Designing zwitterionic-polysaccharide network hydrogels by covalent and non-covalent functionalization for drug delivery applications.

Abstract

Recent developments in designing polysaccharide-derived hydrogels have demonstrated significant potential in the biomedical sector for a wide array of clinical demands. The unique properties of these hydrogels (HYG) make them suitable for drug delivery (DD) devices to optimize the pharmacokinetic efficacy while minimizing the side effects of conventional DD formulations. Herein, HYG were designed by copolymerization of poly[2-(acryloyloxy)ethyl trimethylammonium chloride)] or (PAETAC) onto gum acacia (GAC) & tragacanth gum (TGM) for their utilization in DD devices. Spectroscopic, morphological & thermal analyses were performed. The physico-chemical & biomedical (BMED) attributes of HYG were also investigated. Field emission scanning electron microscopy (FESEM) & atomic force microscopy (AFM) revealed uneven internal morphology & surface topology of HYG. The amorphous features of materials elucidated from the X-rays diffraction (XRD) spectrum of the product.

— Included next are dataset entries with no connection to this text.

(** The proof the log hands out for the leaf at index [i]. *)
Definition honest_proof (leaves : list (list byte)) (i : Z) (payload : list byte) : KtInclusionProof :=
  {| epoch_root := M.merkle_root sha256 leaves; tree_size := len leaves; leaf_index := i;
     leaf_payload := payload; siblings := M.build_path_recursive sha256 leaves i |}.

(** C8. A lookup finds the published key: if the handle is published at some index of the log
    with a device key, and at least [threshold] distinct servers answered the prepared query,
    in any order, then finalizing against the root of that log returns the device key and the
    proof. *)
Theorem lookup_end_to_end mk h wi r1 r2 r3 req state leaves i pk epoch key rs :
  prepare_username_query mk h wi r1 r2 r3 = Ok (req, state) ->
  len leaves <= U64_MAX -> 0 <= i < len leaves -> len pk = 32 ->
  leaves !! Z.to_nat i = Some (M.leaf_hash sha256 (canonical_leaf_payload 1 h pk epoch)) ->
  Forall M.is_hash leaves ->
  derive_aead_key_from_label (label h) h = Ok key ->
  NoDup (fst <$> rs) -> threshold cfg <= len rs ->
  Forall (honest_response req pk (honest_proof leaves i (canonical_leaf_payload 1 h pk epoch)) key) rs ->
  finalize_username_query state rs (M.merkle_root sha256 leaves) epoch cfg =
    Ok (pk, honest_proof leaves i (canonical_leaf_payload 1 h pk epoch)).
Proof.
  intros Hp Hn Hi Lp Hleaf Hlv Hkey Hnd Ht Hrs. unfold prepare_username_query in Hp. apply rguard_Ok in Hp as [_ Hp].
  apply rbind_Ok in Hp as (inp & Hin & Hp). apply rbind_Ok in Hp as ([bl st] & Hb & Hp). apply oprf_Ok in Hb.
  apply rbind_Ok in Hp as (an & _ & Hp). injection Hp as <- <-.
  assert (Hin' : OprfRequest.input_new h = Ok inp) by (by destruct (OprfRequest.input_new h); [injection Hin as ->|..]).
  pose proof Hin' as Hh. apply input_new_Ok in Hh as [Hh ->]. cbn [OprfRequest.input_bytes] in Hb.
  destruct (honest_partials _ _ _ _ _ Hrs) as [Hps Hev]. cbn [uq_blinded] in Hev.
  destruct (fun Hn Hl => combine_finalize _ _ _ _ _ Hb Hn Hl Hev) as (c & Hc & Hfin).
  { by rewrite <- list_fmap_compose. } { by rewrite len_fmap. }
  pose proof threshold_pos as Hpos. pose proof (len_nonneg rs).
  unfold finalize_username_query. cbn [handle blinding]. rewrite (proj2 (Z.ltb_ge _ _)) by lia. cbn [rguard].
  rewrite Hps. cbn [rbind]. rewrite Hc, Hin'. cbn [oprf rmap_err rbind OprfRequest.input_bytes].
  rewrite Hfin. cbn [oprf rmap_err rbind]. rewrite Hkey. cbn [rbind].
  destruct rs as [|[w resp] rs]; [change (len (@nil (Z * UsernameResponse))) with 0 in Ht; lia|].
  apply Forall_cons in Hrs as [Hr _]. rewrite (honest_open _ _ _ _ _ _ _ Hr Lp); [|by apply M.is_hash_merkle_root; [apply sha256_len|]|done].
  cbn [rbind]. destruct Hr as (_ & nn & sn' & _ & Hr). cbn [fst snd] in Hr. apply respond_Ok in Hr as (_ & -> & _).
  rewrite bool_decide_true by done. cbn [negb rguard]. cbn zeta.
  rewrite (proj2 (verify_bind_Ok sha256 _ _ pk)); [done|].
  cbn [pinned_epoch_root ex_handle_kind ex_handle ex_epoch expected_device_pubkey epoch_root leaf_payload leaf_index tree_size honest_proof].
  split_and!; [done..|naive_solver|]. apply M.verify_inclusion_Ok; [done..|].
  destruct (M.honest_run sha256 leaves i (M.leaf_hash sha256 (canonical_leaf_payload 1 h pk epoch))) as [R1 R2]; [done..|].
  unfold M.computed_root, honest_proof, as_audit_path. cbn [M.siblings siblings]. rewrite R1, R2. done.
Qed.
End Honest.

Fourier Transform Infrared spectroscopy (FTIR) signals at 1726.68 cm^-1 (ester carbonyl group), 1480.5 cm^-1 (-CH₃ bending) and 1243.21 cm^-1(-C-N stretching) & ¹³C-nuclear magnetic resonance (¹³C NMR) peaks at 57.892 ppm (-(C=O)O-CH₂-CH₂-N⁺- methylene carbons), 52.867 ppm (-N⁺(CH₃)₃ methyl carbons) and 39.396 ppm (-CH₂-CHX- main chain carbons) inferred grafting reaction of PAETAC onto gums TGM-GAC. The optimized HYG expressed a mesh or pore size (ξ) = 36.04 ± 0.63 nm and a crosslinking density (ρ) = 1.06 × 10^-5 molcm^-3. The drug underwent sustained diffusion, exhibiting a non-Fickian release pattern in the simulated colonic fluid. The kinetic model was found first order that provided the clearest explanation of DD pattern. The material demonstrated non-haemolytic features, which expressed its biocompatibility. The HYG demonstrated mucoadhesive traits & needed separation force of 108 ± 6 mN from a bio- membrane. HYG exhibited antioxidant (ANOXI) property with 31.51 ± 3.11 % radical trapping of DPPH. Ceftriaxone-impregnated network copolymers showed antimicrobial (ANMIC) activity against bacterial strains. The findings illustrated relevance of HYG for DD.